University of Victoria -Genome British Columbia Proteomics Centre, #3101-4464 Markham Street, Vancouver Island Technology Park, Victoria, BC V8Z7X8, Canada.
Department of Biochemistry and Biophysics, University of North Carolina, Chapel Hill, NC 27599, USA.
J Proteomics. 2020 Jan 16;211:103544. doi: 10.1016/j.jprot.2019.103544. Epub 2019 Nov 1.
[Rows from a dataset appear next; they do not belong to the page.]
(** The first loop of [end]: it completes exactly when no handler and
    no write raises, and then it has logged one line and performed one
    write per pending tuple, in order. *)
Lemma write_loop_run (pending : list (pending_write Population)) :
  ∀ p,
    match world_after_writes recording_get_io write_data pending (world p) with
    | Ok w1 =>
        for_each pending
          (fun '(population, variables, filename) =>
             run logger_debug (label population +:+ py_str variables +:+ " --> " +:+ filename);
             do io <- external (recording_get_io filename) (fun _ => []);
             external (write_data population io variables)
                      (fun _ => [Wrote population variables filename])) p
        = (Ok tt,
           {| simulator_state := simulator_state p;
              warnings_emitted := warnings_emitted p;
              debug_log := debug_log p ++ debug_lines label py_str pending;
              effects := effects p ++ writes_of pending;
              world := w1 |})
    | Raise e =>
        ∃ p', for_each pending
                (fun '(population, variables, filename) =>
                   run logger_debug
                         (label population +:+ py_str variables +:+ " --> " +:+ filename);
                   do io <- external (recording_get_io filename) (fun _ => []);
                   external (write_data population io variables)
                            (fun _ => [Wrote population variables filename])) p
              = (Raise e, p')
    end.
Proof.
  induction pending as [|[[population variables] filename] rest IH]; intros p.
  - cbn. rewrite !app_nil_r. by destruct p.
  - cbn [world_after_writes].
    destruct (recording_get_io filename (world p)) as [[io|e] wa] eqn:Hio.
    + destruct (write_data population io variables wa) as [[[]|e] wb] eqn:Hwd.
      * match goal with |- context [world_after_writes _ _ rest wb] =>
          specialize (IH {| simulator_state := simulator_state p;
                            warnings_emitted := warnings_emitted p;
                            debug_log := debug_log p
                              ++ [label population +:+ py_str variables +:+ " --> " +:+ filename];
                            effects := (effects p ++ [])
                              ++ [Wrote population variables filename];
                            world := wb |}) end.
        cbn [world] in IH.
        assert (∀ body, for_each ((population, variables, filename) :: rest) body p
                        = (run body (population, variables, filename); for_each rest body) p)
          as Hstep by reflexivity.
        destruct (world_after_writes recording_get_io write_data rest wb) as [w1|e].
        -- rewrite Hstep. unfold bind at 1. unfold bind at 1, logger_debug at 1, modify at 1.
           unfold bind at 1, external at 1. cbn [world]. rewrite Hio.
           unfold external at 1. cbn [world]. rewrite Hwd.
           cbn [simulator_state warnings_emitted debug_log effects world].
           rewrite IH. cbn. by rewrite !app_nil_r, <- !app_assoc.
        -- destruct IH as [p' IH]. exists p'.
           rewrite Hstep. unfold bind at 1. unfold bind at 1, logger_debug at 1, modify at 1.
           unfold bind at 1, external at 1. cbn [world]. rewrite Hio.
           unfold external at 1. cbn [world]. rewrite Hwd.
           cbn [simulator_state warnings_emitted debug_log effects world].
           exact IH.
      * eexists. cbn [for_each]. unfold bind at 1.
        unfold bind at 1, logger_debug at 1, modify at 1.
        unfold bind at 1, external at 1. cbn [world]. rewrite Hio.
        unfold external at 1. cbn [world]. rewrite Hwd. reflexivity.
    + eexists. cbn [for_each]. unfold bind at 1.
      unfold bind at 1, logger_debug at 1, modify at 1.
      unfold bind at 1, external at 1. cbn [world]. rewrite Hio. reflexivity.
Qed.

(** The second loop of [end]: it completes exactly when no removal
    raises, and then it has removed each directory once, in order. *)
Lemma removal_loop_run (dirs : list string) :
  ∀ p,
    match world_after_removals shutil_rmtree dirs (world p) with
    | Ok w1 =>
        for_each dirs
          (fun tempdir => external (shutil_rmtree tempdir) (fun _ => [Removed tempdir])) p
        = (Ok tt,
           {| simulator_state := simulator_state p;
              warnings_emitted := warnings_emitted p;
              debug_log := debug_log p;
              effects := effects p ++ removals_of dirs;
              world := w1 |})
    | Raise e =>
        ∃ p', for_each dirs
                (fun tempdir => external (shutil_rmtree tempdir) (fun _ => [Removed tempdir])) p
              = (Raise e, p')
    end.
Proof.
  induction dirs as [|tempdir rest IH]; intros p.
  - cbn. rewrite !app_nil_r. by destruct p.
  - cbn [world_after_removals].
    destruct (shutil_rmtree tempdir (world p)) as [[[]|e] wa] eqn:Hrm.
    + specialize (IH {| simulator_state := simulator_state p;
                        warnings_emitted := warnings_emitted p;
                        debug_log := debug_log p;
                        effects := effects p ++ [Removed tempdir];
                        world := wa |}).
      cbn [world] in IH.
      destruct (world_after_removals shutil_rmtree rest wa) as [w1|e].
      * cbn [for_each]. unfold bind at 1, external at 1. rewrite Hrm.
        rewrite IH. cbn. by rewrite <- !app_assoc.
      * destruct IH as [p' IH]. exists p'.
        cbn [for_each]. unfold bind at 1, external at 1. rewrite Hrm. exact IH.
    + eexists. cbn [for_each]. unfold bind at 1, external at 1. rewrite Hrm. reflexivity.
Qed.

(** [end] completes exactly when both loops do, and then leaves
    [ended p w]; otherwise it raises what a collaborator raised. *)
Lemma end_run p :
  match world_after_writes recording_get_io write_data
          (write_on_end (simulator_state p)) (world p) with
  | Ok w1 =>
      match world_after_removals shutil_rmtree (tempdirs (simulator_state p)) w1 with
      | Ok w2 =>
          end_ label py_str recording_get_io write_data shutil_rmtree p
          = (Ok tt, ended label py_str p w2)
      | Raise e =>
          ∃ p', end_ label py_str recording_get_io write_data shutil_rmtree p = (Raise e, p')
      end
  | Raise e =>
      ∃ p', end_ label py_str recording_get_io write_data shutil_rmtree p = (Raise e, p')
  end.
Proof.
  pose proof (write_loop_run (write_on_end (simulator_state p)) p) as Hw.
  destruct (world_after_writes recording_get_io write_data
              (write_on_end (simulator_state p)) (world p)) as [w1|e].
  - pose proof (removal_loop_run (tempdirs (simulator_state p))
                  {| simulator_state := simulator_state p;
                     warnings_emitted := warnings_emitted p;
                     debug_log := debug_log p
                       ++ debug_lines label py_str (write_on_end (simulator_state p));
                     effects := effects p ++ writes_of (write_on_end (simulator_state p));
                     world := w1 |}) as Hr.
    cbn [world] in Hr.
    destruct (world_after_removals shutil_rmtree (tempdirs (simulator_state p)) w1)
      as [w2|e].
    + unfold end_. unfold bind at 1, gets at 1. unfold bind at 1. rewrite Hw.
      unfold bind at 1, gets at 1. cbn [simulator_state]. unfold bind at 1.
      rewrite Hr. cbn. unfold ended. by rewrite <- app_assoc.
    + destruct Hr as [p' Hr]. exists p'.
      unfold end_. unfold bind at 1, gets at 1. unfold bind at 1. rewrite Hw.
      unfold bind at 1, gets at 1. cbn [simulator_state]. unfold bind at 1.
      by rewrite Hr.
  - destruct Hw as [p' Hw]. exists p'.
    unfold end_. unfold bind at 1, gets at 1. unfold bind at 1. by rewrite Hw.
Qed.

(** C4. [end] performs one write per pending tuple and one removal per
    temporary directory, in order, and leaves both lists empty: this is
    the process it returns whenever no handler, write or removal raises,
    and the only one it can return. With both lists empty it raises
    nothing and changes nothing. *)
Theorem end_flushes_and_clears p :
  (∀ w1 w2,
     world_after_writes recording_get_io write_data
       (write_on_end (simulator_state p)) (world p) = Ok w1 →
     world_after_removals shutil_rmtree (tempdirs (simulator_state p)) w1 = Ok w2 →
     end_ label py_str recording_get_io write_data shutil_rmtree p
     = (Ok tt, ended label py_str p w2))
  ∧ (∀ p', end_ label py_str recording_get_io write_data shutil_rmtree p = (Ok tt, p') →
       effects p' = effects p ++ writes_of (write_on_end (simulator_state p))
                              ++ removals_of (tempdirs (simulator_state p))
       ∧ write_on_end (simulator_state p') = []
       ∧ tempdirs (simulator_state p') = [])
  ∧ (write_on_end (simulator_state p) = [] → tempdirs (simulator_state p) = [] →
     end_ label py_str recording_get_io write_data shutil_rmtree p = (Ok tt, p)).
Proof.
  pose proof (end_run p) as Hrun. split; [|split].
  - intros w1 w2 Hw Hr. by rewrite Hw, Hr in Hrun.
  - intros p' Hend.
    destruct (world_after_writes recording_get_io write_data
                (write_on_end (simulator_state p)) (world p)) as [w1|e].
    + destruct (world_after_removals shutil_rmtree (tempdirs (simulator_state p)) w1)
        as [w2|e].
      * rewrite Hrun in Hend. inversion Hend; subst p'. done.
      * destruct Hrun as [q Hq]. rewrite Hq in Hend. discriminate.
    + destruct Hrun as [q Hq]. rewrite Hq in Hend. discriminate.
  - intros Hpending Hdirs. rewrite Hpending, Hdirs in Hrun.
    cbn [world_after_writes world_after_removals] in Hrun.
    rewrite Hrun. f_equal. unfold ended. rewrite Hpending, Hdirs. cbn.
    rewrite !app_nil_r. destruct p as [st ws dl es w]. destruct st. cbn in *.
    by subst.
Qed.

End SessionFacts.
(** X12: with a valid duration, frame callbacks and playback that starts,
    analyzeVideoFrames counts every presented frame up to and including the
    first one whose mediaTime is not below video.duration, and resolves
    there: totalFrames is the position of that frame, the video is paused
    and rewound to 0, and later frames are not counted. *)
Theorem analyzeVideoFrames_counts_to_end
    (video : Video) (onProgress : bool)
    (evs : list Presented) (ev : Presented) (later : list Presented) :
  truthy_opt (video_duration video) = true ->
  Forall (fun ev => (mediaTime (frameMetadata ev)
                     <? to_number (video_duration video))%js = true) evs ->
  (mediaTime (frameMetadata ev) <? to_number (video_duration video))%js
  = false ->
  let r :=
    Analyze.analyzeVideoFrames video onProgress true None
      (evs ++ ev :: later) in
  (exists a,
     Analyze.promise r = Resolved a /\
     Analyze.totalFrames a = of_nat (S (length evs))) /\
  Analyze.frameCount r = S (length evs) /\
  Analyze.playing r = false /\
  Analyze.currentTime r = Some (of_Z 0).
Proof.
  intros Hd Hevs Hev r. subst r.
  unfold Analyze.analyzeVideoFrames.
  rewrite analyze_run_app, (analyze_execute_playing video Hd).
  match goal with |- context [Analyze.run _ _ ?s evs] =>
    set (st0 := s) end.
  destruct (run_counting video onProgress evs st0 eq_refl Hevs)
    as (Hreq & Hp & _ & Hc & _).
  simpl in Hp, Hc.
  set (st := Analyze.run video onProgress st0 evs) in *.
  simpl. rewrite Hreq.
  destruct (countFrame_resolves video onProgress st ev Hp Hev) as [Hres Hstop].
  rewrite analyze_run_stopped by exact Hstop.
  split; [eexists; split; [exact Hres|]; simpl; now rewrite Hc|].
  unfold Analyze.countFrame. rewrite Hev. simpl. now rewrite Hc.
Qed.

Lemma analyzeVideoFrames_counts_to_end_witness :
  let frame (m : Q) (k : Z) :=
    mkPresented (of_Z 0)
      (mkMetadata (of_Z 0) (of_Z 0) (of_Z 640) (of_Z 360) (Fin m) (of_Z k)
         (of_Z 0))
      (fun _ => "data:image/jpeg") in
  let r :=
    Analyze.analyzeVideoFrames (mkVideo (Some (of_Z 1))) true true None
      ([frame (1 # 4)%Q 1; frame (1 # 2)%Q 2] ++ frame 1%Q 3 :: [frame 2%Q 4]) in
  (exists a,
     Analyze.promise r = Resolved a /\ Analyze.totalFrames a = of_nat 3) /\
  Analyze.frameCount r = 3%nat /\
  Analyze.playing r = false /\
  Analyze.currentTime r = Some (of_Z 0).
Proof.
  intros frame r.
  apply (analyzeVideoFrames_counts_to_end (mkVideo (Some (of_Z 1))) true
           [frame (1 # 4)%Q 1; frame (1 # 2)%Q 2] (frame 1%Q 3) [frame 2%Q 4]).
  - reflexivity.
  - repeat constructor.
  - reflexivity.
Defined.



(** X14: with a valid duration and frame callbacks, when video.play()
    rejects, analyzeVideoFrames rejects with the reason of that rejection,
    whatever frames are presented afterwards. *)
Theorem analyzeVideoFrames_play_rejected
    (video : Video) (onProgress : bool) (reason : Thrown)
    (evs : list Presented) :
  truthy_opt (video_duration video) = true ->
  Analyze.promise
    (Analyze.analyzeVideoFrames video onProgress true (Some reason) evs)
  = Rejected reason.
Proof.
  intros Hd. unfold Analyze.analyzeVideoFrames.
  rewrite analyze_run_settled; unfold Analyze.execute; rewrite Hd; simpl;
    [reflexivity | discriminate].
Qed.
For disordered proteins, ligand binding can be a critical event that changes their structural dynamics. The ability to characterize such changes would facilitate the development of drugs designed to stabilize disordered proteins, whose mis-folding is important for a number of pathologies, including neurodegenerative diseases such as Parkinson's and Alzheimer's diseases. In this study, we used hydrogen/deuterium exchange, differential crosslinking, differential surface modification, and molecular dynamics (MD) simulations to characterize the structural changes in disordered proteins that result from ligand binding. We show here that both an ATP-independent protein chaperone, Spy L32P, and the FK506 binding domain of a prolyl isomerase, FKBP-25 F145A/I223P, are disordered, yet exhibit structures that are distinct from chemically denatured unfolded states in solution, and that they undergo transitions to a more structured state upon ligand binding. These systems may serve as models for the characterization of ligand-induced disorder-to-order transitions in proteins using structural proteomics approaches. SIGNIFICANCE: In this study, we used hydrogen/deuterium exchange, differential crosslinking, differential surface modification, and molecular-dynamics simulations to characterize the structural changes in disordered proteins that result from ligand binding. The protein-ligand systems studied here (the ATP-independent protein chaperone, Spy L32P, and the FK506 binding domain of a prolyl isomerase, FKBP-25 F145A/I223P) may serve as models for understanding ligand-induced disorder-to-order transitions in proteins. Additionally, the structural proteomic techniques demonstrated here are shown to be effective tools for the characterization of disorder-to-order transitions and can be used to facilitate study of other systems in which this class of structural transition can be used for modulating major pathological features of disease, such as the abnormal protein aggregation that occurs with Parkinson's disease and Alzheimer's disease.
对于无序蛋白质,配体结合可能是改变其结构动力学的关键事件。能够描述这种变化将有助于开发旨在稳定无序蛋白质的药物,这些蛋白质的错误折叠对于许多病理学很重要,包括神经退行性疾病,如帕金森病和阿尔茨海默病。在这项研究中,我们使用氢/氘交换、差异交联、差异表面修饰和分子动力学(MD)模拟来描述配体结合导致的无序蛋白质的结构变化。我们在这里表明,一种非 ATP 依赖性蛋白伴侣 Spy L32P 和一种脯氨酰异构酶 FKBP-25 F145A/I223P 的 FK506 结合结构域都是无序的,但它们的结构与溶液中化学变性的无规则状态明显不同,并且它们在配体结合后会发生向更结构化状态的转变。这些系统可作为使用结构蛋白质组学方法表征蛋白质中配体诱导的无序到有序转变的模型。意义:在这项研究中,我们使用氢/氘交换、差异交联、差异表面修饰和分子动力学模拟来描述配体结合导致的无序蛋白质的结构变化。这里研究的蛋白质-配体系统(非 ATP 依赖性蛋白伴侣 Spy L32P 和一种脯氨酰异构酶 FKBP-25 F145A/I223P 的 FK506 结合结构域)可作为理解蛋白质中配体诱导的无序到有序转变的模型。此外,这里展示的结构蛋白质组学技术被证明是描述无序到有序转变的有效工具,可用于促进对其他系统的研究,其中这种结构转变类可用于调节疾病的主要病理特征,如帕金森病和阿尔茨海默病中发生的异常蛋白聚集。